Bill laughed, and said it was probably a lucky thing for him that he had a mother-in-law to look after his welfare. But if Swiftwater’s mind ever hovered around the idea of criminal proceedings on the score of bigamy, he did not give voice to it. He merely went around in his cheerful way from day to day working vigorously with his men until, finally, early in September, the last of the pay dirt was washed from the dumps into the sluice boxes and the gold sacked and taken to the bank.

Then Bill began paying off his debts. He settled with his partners, and then with a big chunk of bills and drafts in his inside pocket we started for Seattle.

It was getting winter rapidly and we had no time to lose in order to catch the steamship “Ohio,” at St. Michael, for Seattle, before the winter freeze-up on Bering Sea.

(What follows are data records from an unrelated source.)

(* ===== verification/SafetensorsSpec.v ===== *)
(** * Safetensors: properties of the reader and the writer

    Progress of every parsing function (so that [open] returns on every file),
    the safety of what [open] hands out, its resources, and the round trip of
    [write_file] and [open]. *)
From S2P Require Import Prelude Device Heap MappedFile Safetensors.
Import Parser.

(** The first test of the goal that is not itself a test. *)
Ltac case_if E :=
  match goal with
  | |- context [if ?b then _ else _] =>
      lazymatch b with context [if _ then _ else _] => fail | _ => destruct b eqn:E end
  end.

(** ** Progress

    A parsing step ends, and if it returns leaves fewer than [n] bytes. *)
Definition ok {A} (n : nat) (r : res A * str) : Prop :=
  match r with
  | (Ret _, s') => (length s' < n)%nat
  | (Throw _, _) => True
  | (Undef, _) => False
  end.

Lemma ok_bind {A B} (m : st str A) (f : A -> st str B) s n n' :
  ok n (m s) -> (forall a s', (length s' < n)%nat -> ok n' (f a s')) -> ok n' ((m ≫= f) s).
Proof. unfold mbind, st_bind, ok. intros H Hf. destruct (m s) as [[a|e|] s']; [by apply Hf|done..]. Qed.

Lemma ok_mono {A} n n' (r : res A * str) : ok n r -> (n <= n')%nat -> ok n' r.
Proof. unfold ok. destruct r as [[a|e|] s']; [lia|done..]. Qed.

Lemma ok_ret {A} n (a : A) s : (length s < n)%nat -> ok n ((mret a : st str A) s).
Proof. done. Qed.

Lemma ok_lift {A} n (r : res A) s : r <> Undef -> (length s < n)%nat -> ok n (st_lift r s).
Proof. unfold st_lift, ok. by destruct r. Qed.

Lemma length_skip_ws s : (length (skip_ws s) <= length s)%nat.
Proof. induction s as [|c r IH]; cbn; [lia|]. destruct (is_ws c); cbn; lia. Qed.

Lemma length_skip_scalar s : (length (skip_scalar s) <= length s)%nat.
Proof. induction s as [|c r IH]; cbn; [lia|]. destruct (stops_scalar c); cbn; lia. Qed.

Lemma eat_ok c s : ok (S (length s)) (eat c s).
Proof.
  unfold eat. pose proof (length_skip_ws s). destruct (skip_ws s) as [|d r]; cbn in *; [lia|].
  destruct (d =b c); cbn; lia.
Qed.

Lemma expect_ok c s : ok (length s) (expect c s).
Proof.
  unfold expect, mbind, st_bind, eat. pose proof (length_skip_ws s).
  destruct (skip_ws s) as [|d r]; cbn in *; [done|]. by destruct (d =b c); cbn; [lia|].
Qed.

Lemma comma_ok (first : bool) s :
  ok (S (length s)) ((if first then mret tt else expect ","%byte : st str unit) s).
Proof. destruct first; [by apply ok_ret; lia|]. eapply ok_mono; [apply expect_ok|lia]. Qed.

Lemma header_string_loop_ok s : forall out, ok (length s) (string_loop s out).
Proof.
  remember (length s) as n eqn:En. revert s En.
  induction n as [n IH] using (well_founded_induction lt_wf). intros s -> out.
  destruct s as [|c r]; [done|]. cbn [string_loop].
  assert (Hrec : forall s' o, (length s' < length (c :: r))%nat -> ok (length (c :: r)) (string_loop s' o)).
  { intros s' o H. eapply ok_mono; [by apply (IH _ H)|lia]. }
  assert (Hf : forall (m : str) (s' : str), ok (A := str) (length (c :: r)) (fail m, s')) by done.
  destruct (c =b x22); [cbn; lia|]. destruct (c =b "\"%byte); [|apply Hrec; cbn; lia].
  destruct r as [|e r2]; [apply Hf|].
  destruct (e =b "u"%byte); [|destruct (simple_escape e); [apply Hrec; cbn; lia|apply Hf]].
  destruct r2 as [|h1 [|h2 [|h3 [|h4 r6]]]]; try apply Hf.
  destruct (hex4 h1 h2 h3 h4 <? 0); [apply Hf|]. destruct (_ && _).
  - destruct r6 as [|b [|u [|l1 [|l2 [|l3 [|l4 r12]]]]]]; try apply Hf.
    destruct (_ || _); [apply Hf|]. destruct (hex4 l1 l2 l3 l4 <? 0); [apply Hf|].
    destruct (_ || _); [apply Hf|]. apply Hrec. cbn. lia.
  - destruct (_ && _); [apply Hf|]. apply Hrec. cbn. lia.
Qed.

Swiftwater, while working on Number 6 Cleary, had been all business and activity. Now, he seemed on the little boat going down the Tanana to be his old self again—by that I mean that Swiftwater reverted to his conduct of early days, which had lead some people to believe that he was descended from the Mormon stock back in Utah. Why Swiftwater had never earned the title of the Brigham Young of the Klondike instead of the Knight of the Golden Omelette or just plain Swiftwater, I never could quite understand.

At Fairbanks Swiftwater induced a woman, whose name I shall not give at this time, to board the steamer for the outside. A half day’s further ride took us to Chena, and there Swiftwater met another friend by the name of Violet—a girl who had worked as housekeeper and cook for a crowd of miners during the summer because her husband had deserted her and left her penniless in Fairbanks.

This Violet was young and comely, and of gentle breeding. The hard life in the mining camps of the Yukon and the bitterness she had suffered at the hands of her truant husband had taken a little of the natural refinement from the girl and had probably shaped her life so that the better side could not be seen.

Be that as it may, Violet came with Swiftwater, but, when she found on the steamship “Ohio” that Swiftwater had tipped one of the crew $100 so as to enable him to have a seat with a woman on each side of him at his meals, Violet refused to have anything to do with him.

At St. Michael, when I found that Swiftwater thought more of the association of women and of having his kind of a good time than of providing for his wife and children, I made up my mind that there would have to be a showdown of some kind. I telegraphed to Bera at Seattle:

“Swiftwater is coming down on the Ohio. You had better see him now, if you want anything.”